Email Marketing Quality Control Lessons from Publishing and Software Engineering

For many email marketers, quality control amounts to little more than ticking boxes on a pre-deployment QA checklist. Learn about the quality control triangle. made of three competing factors.

black-friday-checklistFor many organizations, email is a key revenue channel. Failure in execution can mean enormous consequences, so getting it right is critical.

Sadly, for many, quality control amounts to little more than ticking boxes on a pre-deployment QA checklist; one that often has been developed in an ad hoc manner as mistakes are uncovered during deployment.

I’ve been focused on quality control for many years and from our research, more than 10 percent of major brand marketing emails have faulty links and even more have image problems. The problems don’t stop there, either. Spelling mistakes, rendering issues, authentication failures and a myriad of other problems abound. The results include brand damage, angry customers, frustrated management and loss of revenue.

Prior to Innovyx, I worked in two areas that I think are relevant to email from a quality perspective.

The first is publishing. Magazines and even simple direct mail pieces go through multiple rounds of review and approval. The timeframes and costs involved make it imperative that every piece that goes out is right, from copy and layout to registration and color balance. In email production, however, there is no such imperative. Timescales are so short and the perceived cost is so low that quality control takes a backseat to “getting the job done.”

The second is software engineering. When a software program doesn’t work properly the consequences can be significant. Software is also complex and having an effective testing methodology and code coverage analysis are essential to a successful outcome. Though complex and often containing programming, email isn’t software and it’s not usually managed by people with a formal background in testing or quality management.

What I think we can learn from these two disciplines is that success depends on both focus and having an effective strategy. If we are to create an effective testing and quality control strategy, we must start by understanding the moving parts of quality control.

Quality control is a compromise — a balance of risk and reward.

I’ve often heard clients claim that they have zero tolerance for errors. However, testing every campaign so thoroughly that there is no possibility of a mistake slipping through is so expensive that it’s simply not worthwhile. Inherently, it’s necessary to understand how much risk is right for a given situation.

What drives this is the quality control triangle made up of three competing factors: cost, coverage and consistency.
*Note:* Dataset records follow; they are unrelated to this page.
(* ===== verification/HostTrust.v ===== *)
(** * Trust in host keys ([crates/kaduox-ssh-core/src/host_trust.rs], and
      [ClientHandler::check_server_key] of [handler.rs])

    The [@cert-authority] and [@revoked] markers of the known hosts file, the
    matching of host patterns and certificate principals, and the decision on the
    key or certificate that a server presents.  The keys, the patterns and the
    certificates of the package [ssh_key], HMAC-SHA1, and the known hosts of
    [russh] are parameters. *)

From stdpp Require Import base list gmap strings numbers sorting.
From Stdlib Require Import Lia.
From S2P Require Import Prelude RustStr StrFacts Glob OpenSshMatch OpenSshInclude Targets Config.

(** ** Definitions *)

(** *** Wildcards

    The loop of [wildcard_match], over the indices of the code. *)
Record WildState := mk_wild { w_pattern : nat; w_candidate : nat; w_star : option nat; w_star_candidate : nat }.

Definition byte_eq_ignore_case (a b : Z) : bool := to_ascii_lowercase_char a =? to_ascii_lowercase_char b.

(** One iteration: the next state, or the answer. *)
Definition wild_step (pattern candidate : list Z) (s : WildState) : WildState + bool :=
  match candidate !! w_candidate s with
  | None => inr (forallb (Z.eqb star) (drop (w_pattern s) pattern))
  | Some c =>
      let p := pattern !! w_pattern s in
      if match p with Some b => (b =? question) || byte_eq_ignore_case b c | None => false end then
        inl (mk_wild (S (w_pattern s)) (S (w_candidate s)) (w_star s) (w_star_candidate s))
      else if bool_decide (p = Some star) then
        inl (mk_wild (S (w_pattern s)) (w_candidate s) (Some (w_pattern s)) (w_candidate s))
      else
        match w_star s with
        | Some st => inl (mk_wild (S st) (S (w_star_candidate s)) (Some st) (S (w_star_candidate s)))
        | None => inr false
        end
  end.

Fixpoint wild_loop (fuel : nat) (pattern candidate : list Z) (s : WildState) : option bool :=
  match fuel with
  | O => None
  | S fuel =>
      match wild_step pattern candidate s with
      | inl s => wild_loop fuel pattern candidate s
      | inr b => Some b
      end
  end.

(** More iterations than the loop can make. *)
Definition wild_fuel (pattern candidate : list Z) : nat :=
  S ((length pattern + 2) * (S (length candidate) * S (length candidate))).

Definition wildcard_match_trust (pattern candidate : list Z) : bool :=
  default false (wild_loop (wild_fuel pattern candidate) pattern candidate (mk_wild 0 0 None 0)).

Definition host_principal_matches (host principal : str) : bool :=
  wildcard_match_trust (utf8 (to_ascii_lowercase principal)) (utf8 (to_ascii_lowercase host)).

(** *** Host patterns *)
Inductive HostPatterns := Patterns (patterns : list str) | HashedName (salt hash : list Z).

Fixpoint clear_patterns_from (target : str) (positive_match : bool) (patterns : list str) : result bool :=
  match patterns with
  | [] => Ok positive_match
  | pattern :: patterns =>
      bail_if (bool_decide (pattern = [])) "known_hosts host pattern list contains an empty entry" ≫= λ _,
      match strip_prefix [bang] pattern with
      | Some pattern =>
          bail_if (bool_decide (pattern = [])) "known_hosts negated host pattern is empty" ≫= λ _, Ok (true, pattern)
      | None => Ok (false, pattern)
      end ≫= λ '(negated, pattern),
      if wildcard_match_trust (utf8 pattern) (utf8 target) then
        if (negated : bool) then Ok false else clear_patterns_from target true patterns
      else clear_patterns_from target positive_match patterns
  end.
Definition clear_host_patterns_match (target : str) (patterns : list str) : result bool :=
  clear_patterns_from (to_ascii_lowercase target) false patterns.

Definition known_hosts_target (host : str) (port : Z) : str :=
  if port =? 22 then host else [open_bracket] ++ host ++ [close_bracket; colon] ++ dec_of port.

Definition MAX_KNOWN_HOSTS_BYTES : Z := 8 * 1024 * 1024.

Inductive marker := CertAuthority | Revoked.
Definition marker_of (field : str) : option marker :=
  if bool_decide (field = lit "@cert-authority") then Some CertAuthority
  else if bool_decide (field = lit "@revoked") then Some Revoked else None.

(** What the code reads of a [Certificate]. *)
Record CertificateView (key : Type) := mk_certificate {
  ct_is_host : bool;
  ct_public_key : key;
  ct_signature_key : key;
  (* [certificate.validate(fingerprints)] succeeds *)
  ct_validate : list str → bool;
  ct_critical_options : list str;
  ct_valid_principals : list str;
}.
Arguments ct_is_host {key} _. Arguments ct_public_key {key} _. Arguments ct_signature_key {key} _.
Arguments ct_validate {key} _ _. Arguments ct_critical_options {key} _. Arguments ct_valid_principals {key} _.

Section trust.
Context {key : Type} `{EqDecision key}.
(** [PublicKey::from_openssh], whether [PublicKey::algorithm] is Ed25519 or ECDSA,
    the fingerprint; [HostPatterns::from_str]; HMAC-SHA1 under a salt. *)
Context (from_openssh_key : str → option key) (ed25519_or_ecdsa : key → bool) (fingerprint : key → str).
Context (parse_patterns : str → option HostPatterns) (hmac : list Z → option (list Z → list Z → bool)).

Record HostTrustPolicy := mk_trust { trusted_certificate_authorities : list key; revoked_keys : list key }.
Definition default_trust : HostTrustPolicy := mk_trust [] [].

Definition hashed_host_matches (target : str) (salt expected_hash : list Z) : result bool :=
  with_context (hmac salt) "failed to initialize OpenSSH hashed-host HMAC" ≫= λ verify,
  Ok (verify (utf8 target) expected_hash).
Lemma touch_keeps now : keeps (touch now).
Proof. by intros []. Qed.
Lemma lease_keeps now : keeps (acquire_lease now).
Proof. by intros []. Qed.
Lemma unlease_keeps now : keeps (release_lease now).
Proof. by intros []. Qed.
Lemma clients_keeps (f : Managed → nat) : keeps (λ mg, set_clients (f mg) mg).
Proof. intros mg. by cbn. Qed.
Lemma die_keeps : keeps die.
Proof. by intros []. Qed.

(** A lookup that finds nothing goes on. *)
Lemma not_found_ok m t task site :
  mc_tasks m !! t = Some task → manager_ok m →
  (∀ sig, site = LeaderAgain sig → mc_connections m !! tk_name task = None) →
  (tk_pc task = PLookup site ∨ ∃ id, tk_pc task = PEvict site id) →
  manager_ok (move t task (not_found (tk_request task) site) m).
Proof.
  intros Ht Hok Hn Hpc. assert (Hsig : pc_signal (tk_pc task) = pc_signal (PLookup site)).
  { by destruct Hpc as [->|[id ->]]. }
  assert (Hget : tk_request task = Get → site = Optimistic).
  { intros Hg. pose proof (mo_gets m Hok t task Ht Hg) as Hpcg. destruct Hpc as [Hpc|[id Hpc]]; rewrite Hpc in Hpcg; by destruct site. }
  destruct (not_found_pc (tk_request task) site) as (N1 & N2 & N3 & N4 & N5).
  { intros Hg. by rewrite Hget. }
  apply move_ok; try done.
  - rewrite N3. unfold at_connect. by destruct Hpc as [->|[id ->]].
  - congruence.
  - intros id. by rewrite N4.
  - destruct site; [by destruct (tk_request task)..|]. apply not_found_knows. by eapply Hn.
  - intros ????. by rewrite N5.
  - intros Hg. by rewrite Hg, Hget.
Qed.

#[local] Hint Resolve touch_keeps lease_keeps unlease_keeps clients_keeps die_keeps : manager.

Section run.
Context (m : Manager) (t : nat) (task : Task).
Hypotheses (Ht : mc_tasks m !! t = Some task) (Hok : manager_ok m).

Lemma task_get : tk_request task = Get → get_pc (tk_pc task) = true.
Proof. by apply (mo_gets m Hok t). Qed.

Lemma task_knows : leader_knows m task.
Proof. by apply (mo_leaders m Hok t). Qed.

(** What a task or the map refers to is in the heap. *)
Lemma map_heap name id : mc_connections m !! name = Some id → is_Some (mc_heap m !! id).
Proof. intros Hn. apply (proj1 (mo_heap m Hok)). left. by exists name. Qed.
Lemma held_heap id : pc_holds (tk_pc task) id = true → is_Some (mc_heap m !! id).
Proof. intros Hn. apply (proj1 (mo_heap m Hok)). right. left. by exists t, task. Qed.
Cost — how much you spend performing quality control. This may be temporal as well as financial.

Coverage — how many things you’re checking. What to check is a study in and of itself.

Consistency — how consistently and reliably things are being checked. There’s often a disconnect between theory and reality on this.

Changing one element will have a knock-on effect on the others. For example, increasing coverage will either also increase cost or reduce consistency. Reduction in cost (excluding efficiency gains) will only be achieved by compromising on coverage or consistency.

All this is quite abstract, but it has very real and practical implications for marketers trying to improve the quality of their work and reduce the time they spend sending apologies and corrections.

The first is that it’s not practical to check everything every time and the “kitchen sink” approach to quality control procedures doesn’t lead to the fewest errors. To put it another way, the best pre-deployment checklist may not be the longest and the best response to an error may not be to add another check to the checklist. In fact, there are times when the error rate may be reduced by shrinking the checklist!

A second implication is that reducing quality control cost (or time) without identifying specific efficiency improvements will inevitably result in reduction in either coverage or consistency with a commensurate increase in error rate.

So far, we’ve only scraped the surface of what it takes to have an effective and consistent quality control process. There are two key components to a successful quality control strategy that I will look at in future articles.

The first is, what should you be testing? In the balancing act of risk and reward, where do you get the most bang for your buck and how do you know? The second is, what tools should you be using? Efficiency gains are the only way to change the cost/coverage/consistency dynamic and tools are key to realizing efficiency gains.

Right now though, considering cost, coverage and consistency, how does your quality control process stack up? Is it best in class or is there room for improvement?